■ **Material provided**
┌──

(** The encoding of RFC 3629. *)
Definition utf8 (c : Z) : list Z :=
  if c <? 0x80 then [c]
  else if c <? 0x800 then [0xc0 + c / 64; 0x80 + c mod 64]
  else if c <? 0x10000 then [0xe0 + c / 4096; 0x80 + c / 64 mod 64; 0x80 + c mod 64]
  else [0xf0 + c / 262144; 0x80 + c / 4096 mod 64; 0x80 + c / 64 mod 64; 0x80 + c mod 64].

(** A continuation byte carries six bits. *)
Lemma continuation_byte next : isByte next ->
  (Z.land next 0xc0 =? 0x80) = (0x80 <=? next) && (next <=? 0xbf) /\
  (0x80 <= next <= 0xbf -> Z.land next 0x3f = next - 0x80).
Proof.
  intros H. split.
  - apply eqb_prop, (zrange_forall 256 (fun n => Bool.eqb (Z.land n 0xc0 =? 0x80)
      ((0x80 <=? n) && (n <=? 0xbf)))); [reflexivity|exact H].
  - intros R. change 0x3f with (Z.ones 6). rewrite Z.land_ones by done. change (2 ^ 6) with 64. lia.
Qed.

Lemma add_sextet codepoint next : 0 <= codepoint -> isByte next -> 0x80 <= next <= 0xbf ->
  Z.lor (Z.shiftl codepoint 6) (Z.land next 0x3f) = codepoint * 64 + (next - 0x80).
Proof.
  intros Hc Hn R. rewrite (proj2 (continuation_byte next Hn) R), Z.lor_comm, lor_shiftl_add by lia. lia.
Qed.

Lemma leadByte_bits first n bits minimum : leadByte first = Some (n, bits, minimum) ->
  (n = 1%nat /\ 0xc2 <= first <= 0xdf /\ bits = first - 0xc0 /\ minimum = 0x80) \/
  (n = 2%nat /\ 0xe0 <= first <= 0xef /\ bits = first - 0xe0 /\ minimum = 0x800) \/
  (n = 3%nat /\ 0xf0 <= first <= 0xf4 /\ bits = first - 0xf0 /\ minimum = 0x10000).
Proof.
  unfold leadByte. change 0x1f with (Z.ones 5). change 0x0f with (Z.ones 4). change 0x07 with (Z.ones 3).
  rewrite !Z.land_ones by done. change (2 ^ 5) with 32. change (2 ^ 4) with 16. change (2 ^ 3) with 8.
  destruct (Z.leb_spec 0xc2 first), (Z.leb_spec first 0xdf), (Z.leb_spec 0xe0 first),
    (Z.leb_spec first 0xef), (Z.leb_spec 0xf0 first), (Z.leb_spec first 0xf4); cbn [andb]; try lia;
    intros [= <- <- <-]; [left|right; left|right; right]; split_and!; lia.
Qed.
(* ===== verification/LengthFrame.v ===== *)
(** * Length-prefixed frames (src/src/kitsu_companion_protocol.h, .cpp)

    [LengthFrameParser] reassembles one frame from BLE writes of any size into a
    buffer its caller owns; [encodeLengthFrame] is the sender's side. *)

From S2P Require Import Prelude CompanionText CompanionTextFacts.

Definition kFrameHeaderBytes : nat := 4.
Definition kMaximumFrameBytes : Z := 16 * 1024.
Definition kMaximumHandshakeFrameBytes : Z := 1024.
Definition kFrameAssemblyTimeoutMs : Z := 10000.

Inductive FrameResult := NeedMore | Ready | FrInvalidArgument | EmptyFrame | Oversize | TimedOut
  | PipelinedFrame | FrOutputTooSmall.

#[export] Instance FrameResult_eq_dec : EqDecision FrameResult.
Proof. solve_decision. Defined.

Definition frameResultName (r : FrameResult) : string :=
  match r with
  | NeedMore => "need_more"
  | Ready => "ready"
  | FrInvalidArgument => "invalid_argument"
  | EmptyFrame => "empty_frame"
  | Oversize => "oversize"
  | TimedOut => "timed_out"
  | PipelinedFrame => "pipelined_frame"
  | FrOutputTooSmall => "output_too_small"
  end.

(** ** The parser *)

(** The members; [storage_] is the caller's buffer, [None] before [begin]. *)
Record Parser := mkParser {
  storage_ : option (list Z);
  storageBytes_ : Z;
  maximumFrameBytes_ : Z;
  timeoutMs_ : Z;
  startedAt_ : Z;
  header_ : list Z;
  headerBytes_ : nat;
  expectedBytes_ : Z;
  receivedBytes_ : Z;
  started_ : bool;
  ready_ : bool;
}.

Definition parser0 : Parser := mkParser None 0 0 0 0 (replicate kFrameHeaderBytes 0) 0 0 0 false false.

Definition reset (p : Parser) : Parser :=
  mkParser (storage_ p) (storageBytes_ p) (maximumFrameBytes_ p) (timeoutMs_ p) 0
    (replicate kFrameHeaderBytes 0) 0 0 0 false false.

Definition set_storage (s : option (list Z)) (p : Parser) : Parser :=
  mkParser s (storageBytes_ p) (maximumFrameBytes_ p) (timeoutMs_ p) (startedAt_ p) (header_ p)
    (headerBytes_ p) (expectedBytes_ p) (receivedBytes_ p) (started_ p) (ready_ p).
Definition set_started (now : Z) (p : Parser) : Parser :=
  mkParser (storage_ p) (storageBytes_ p) (maximumFrameBytes_ p) (timeoutMs_ p) now (header_ p)
    (headerBytes_ p) (expectedBytes_ p) (receivedBytes_ p) true (ready_ p).
Definition set_header (h : list Z) (n : nat) (p : Parser) : Parser :=
  mkParser (storage_ p) (storageBytes_ p) (maximumFrameBytes_ p) (timeoutMs_ p) (startedAt_ p) h n
    (expectedBytes_ p) (receivedBytes_ p) (started_ p) (ready_ p).
Definition set_expected (n : Z) (p : Parser) : Parser :=
  mkParser (storage_ p) (storageBytes_ p) (maximumFrameBytes_ p) (timeoutMs_ p) (startedAt_ p)
    (header_ p) (headerBytes_ p) n (receivedBytes_ p) (started_ p) (ready_ p).
Definition set_received (s : list Z) (n : Z) (p : Parser) : Parser :=
  mkParser (Some s) (storageBytes_ p) (maximumFrameBytes_ p) (timeoutMs_ p) (startedAt_ p)
    (header_ p) (headerBytes_ p) (expectedBytes_ p) n (started_ p) (ready_ p).
Definition set_ready (p : Parser) : Parser :=
  mkParser (storage_ p) (storageBytes_ p) (maximumFrameBytes_ p) (timeoutMs_ p) (startedAt_ p)
    (header_ p) (headerBytes_ p) (expectedBytes_ p) (receivedBytes_ p) (started_ p) true.

(** The configuration written by [begin] after its [reset]. *)
Definition configure (storage : list Z) (storageBytes maximumFrameBytes timeoutMs : Z) (p : Parser)
  : Parser :=
  mkParser (Some storage) storageBytes maximumFrameBytes timeoutMs (startedAt_ p) (header_ p)
    (headerBytes_ p) (expectedBytes_ p) (receivedBytes_ p) (started_ p) (ready_ p).

Definition begin (storage : option (list Z)) (storageBytes maximumFrameBytes timeoutMs : Z)
    (p : Parser) : bool * Parser :=
  let p := reset p in
  match storage with
  | Some buffer =>
      if (storageBytes =? 0) || (maximumFrameBytes =? 0) || (storageBytes <? maximumFrameBytes) ||
         (kMaximumFrameBytes <? maximumFrameBytes) || (timeoutMs =? 0)
      then (false, set_storage None p)
      else (true, configure buffer storageBytes maximumFrameBytes timeoutMs p)
  | None => (false, set_storage None p)
  end.

(** [static_cast<uint32_t>(now - started) > timeout] *)
Definition deadlineExpired (now started timeout : Z) : bool := timeout <? u32 (now - started).

Definition poll (nowMillis : Z) (p : Parser) : FrameResult * Parser :=
  if ready_ p then (Ready, p)
  else if started_ p && deadlineExpired nowMillis (startedAt_ p) (timeoutMs_ p)
  then (TimedOut, reset p)
  else (NeedMore, p).

(** [while (headerBytes_ < 4 && cursor < inputBytes) header_[headerBytes_++] = input[cursor++]] *)
Fixpoint fillHeader (header : list Z) (headerBytes : nat) (input : list Z) : list Z * nat * list Z :=
  match input with
  | [] => (header, headerBytes, [])
  | b :: rest =>
      if (headerBytes <? kFrameHeaderBytes)%nat
      then fillHeader (<[headerBytes := b]> header) (S headerBytes) rest
      else (header, headerBytes, input)
  end.

(** [memcpy(storage + offset, bytes)] *)
Definition storeAt (storage : list Z) (offset : nat) (bytes : list Z) : list Z :=
  take offset storage ++ bytes ++ drop (offset + length bytes) storage.

(** The part of [feed] after the header loop: [input] is what the loop left. *)
Definition feedBody (storage input : list Z) (p : Parser) : FrameResult * Parser :=
  let remaining := expectedBytes_ p - receivedBytes_ p in
  let copyBytes := Z.min (Z.of_nat (length input)) remaining in
  let copied := take (Z.to_nat copyBytes) input in
  let p := if copyBytes =? 0 then p
           else set_received (storeAt storage (Z.to_nat (receivedBytes_ p)) copied)
                  (receivedBytes_ p + copyBytes) p in
  match drop (Z.to_nat copyBytes) input with
  | _ :: _ => (PipelinedFrame, reset p)
  | [] => if receivedBytes_ p =? expectedBytes_ p then (Ready, set_ready p) else (NeedMore, p)
  end.

(** [input] is [None] for a null pointer with a non-zero size. *)
Definition feed (input : option (list Z)) (nowMillis : Z) (p : Parser) : FrameResult * Parser :=
  match storage_ p, input with
  | None, _ | _, None => (FrInvalidArgument, p)
  | Some storage, Some input =>
      if (length input =? 0)%nat then poll nowMillis p
      else if ready_ p then (PipelinedFrame, reset p)
      else if started_ p && deadlineExpired nowMillis (startedAt_ p) (timeoutMs_ p)
      then (TimedOut, reset p)
      else
        let p := if started_ p then p else set_started nowMillis p in
        let '(header, headerBytes, input) := fillHeader (header_ p) (headerBytes_ p) input in
        let p := set_header header headerBytes p in
        if (headerBytes =? kFrameHeaderBytes)%nat && (expectedBytes_ p =? 0) then
          let p := set_expected (getU32Be header) p in
          if expectedBytes_ p =? 0 then (EmptyFrame, reset p)
          else if (maximumFrameBytes_ p <? expectedBytes_ p) || (storageBytes_ p <? expectedBytes_ p)
          then (Oversize, reset p)
          else feedBody storage input p
        else if (headerBytes <? kFrameHeaderBytes)%nat then (NeedMore, p)
        else feedBody storage input p
  end.

(** The frame once it is complete. *)
Definition frame (p : Parser) : option (list Z) :=
  if negb (ready_ p) then None
  else storage ← storage_ p; Some (take (Z.to_nat (receivedBytes_ p)) storage).

Definition consume (p : Parser) : Parser := reset p.

(** [payload] is [None] when null; the output buffer is not null. *)
Definition encodeLengthFrame (payload : option (list Z)) (outputCapacity : Z)
  : FrameResult * list Z :=
  match payload with
  | None => (FrInvalidArgument, [])
  | Some payload =>
      let payloadBytes := Z.of_nat (length payload) in
      if payloadBytes =? 0 then (EmptyFrame, [])
      else if (kMaximumFrameBytes <? payloadBytes) || (UINT32_MAX <? payloadBytes) then (Oversize, [])
      else if outputCapacity <? Z.of_nat kFrameHeaderBytes + payloadBytes then (FrOutputTooSmall, [])
      else (Ready, putU32Be (u32 payloadBytes) ++ payload)
  end.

└──

■ **Task requirements**
Everything from the first line of the entries above through the line with "((0x80 <=? n)" is to be reproduced exactly, and nothing else.

■ **Result of the exercise**
(** The encoding of RFC 3629. *)
Definition utf8 (c : Z) : list Z :=
  if c <? 0x80 then [c]
  else if c <? 0x800 then [0xc0 + c / 64; 0x80 + c mod 64]
  else if c <? 0x10000 then [0xe0 + c / 4096; 0x80 + c / 64 mod 64; 0x80 + c mod 64]
  else [0xf0 + c / 262144; 0x80 + c / 4096 mod 64; 0x80 + c / 64 mod 64; 0x80 + c mod 64].

(** A continuation byte carries six bits. *)
Lemma continuation_byte next : isByte next ->
  (Z.land next 0xc0 =? 0x80) = (0x80 <=? next) && (next <=? 0xbf) /\
  (0x80 <= next <= 0xbf -> Z.land next 0x3f = next - 0x80).
Proof.
  intros H. split.
  - apply eqb_prop, (zrange_forall 256 (fun n => Bool.eqb (Z.land n 0xc0 =? 0x80)
      ((0x80 <=? n) && (n <=? 0xbf)))); [reflexivity|exact H].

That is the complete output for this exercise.